En este momento simplemente una lágrima se escapa de mi ojo y un cúmulo de emociones se apodera de mi estómago, acabo de ver un video donde unos niños africanos lloran por el hambre y los diversos molestares que debe generar el no comer bien desde el día de su nacimiento, veo como sus cuerpos modificados por las enfermedades que los habitan, son frágiles y deformes, veo también su mirada desesperanzada y su gesto de tristeza profunda, tres lágrimas más surgen y solamente puedo pensar en los malditos países de primer mundo que se compadecen del dolor ajeno solo cuando pueden obtener un beneficio de por medio, en los parásitos del vaticano que no hacen nada más que jugar con la fe de las personas pero cuando hay que demostrar la humanidad de la que estamos hechos su espiritualidad adornada de oro no les permite tender una mano, en las transnacionales que su responsabilidad social se reduce a sembrar unos cuantos árboles y darle una mega campaña de publicación para magnificar el hecho.

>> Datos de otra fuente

(** * Mailer: templated bulk e-mail dispatch

    A shallow embedding of [mailer.py] (v1.12) and of [mailer_sendgrid.py]
    (v1.10), and the properties of the placeholder substitution, of the
    message composition and of the two sending loops.

    Conventions.
    - A Python [str] is a list of characters ([str]); [lit "..."] writes a
      literal.
    - A Python list is a [list]; [x[n]] is [getitem], which raises
      [IndexError] out of range.
    - The [placeholders] dict is an association list in insertion order,
      updated with [dict_set] (an existing key keeps its position).
    - Code that can raise returns a [result]; the [try]/[except]/[finally]
      of the sending loop is written out in [process_record].
    - What the scripts get from the outside (file system, [mimetypes],
      the SMTP server, the SendGrid API) is a [World] of oracles.
    - Console output, transmissions and sleeps are recorded as a list of
      [event]s, oldest first. *)

From Stdlib Require Import Ascii String DecimalString.
From Stdlib Require Import ZArith Lia Bool Arith List.
Import ListNotations.

(* ================================================================== *)
(** * Python built-ins used by the scripts *)
(* ================================================================== *)

Module Py.

Definition str := list ascii.

Definition lit (s : string) : str := list_ascii_of_string s.

Fixpoint str_eqb (a b : str) : bool :=
  match a, b with
  | [], [] => true
  | x :: a', y :: b' => Ascii.eqb x y && str_eqb a' b'
  | _, _ => false
  end.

También pienso en cómo se necesita que una sequía prolongada en esta región nos cautive la atención, como si fuera una situación extraordinaria, alejándonos mucho de la verdad de que está es el contexto diario de muchos países africanos y nosotros en nuestro parámetro de comodidad optamos por ignorarlo.
No hablemos más de desarrollo por favor… somos una especie que abandona a los integrantes de su propia manada.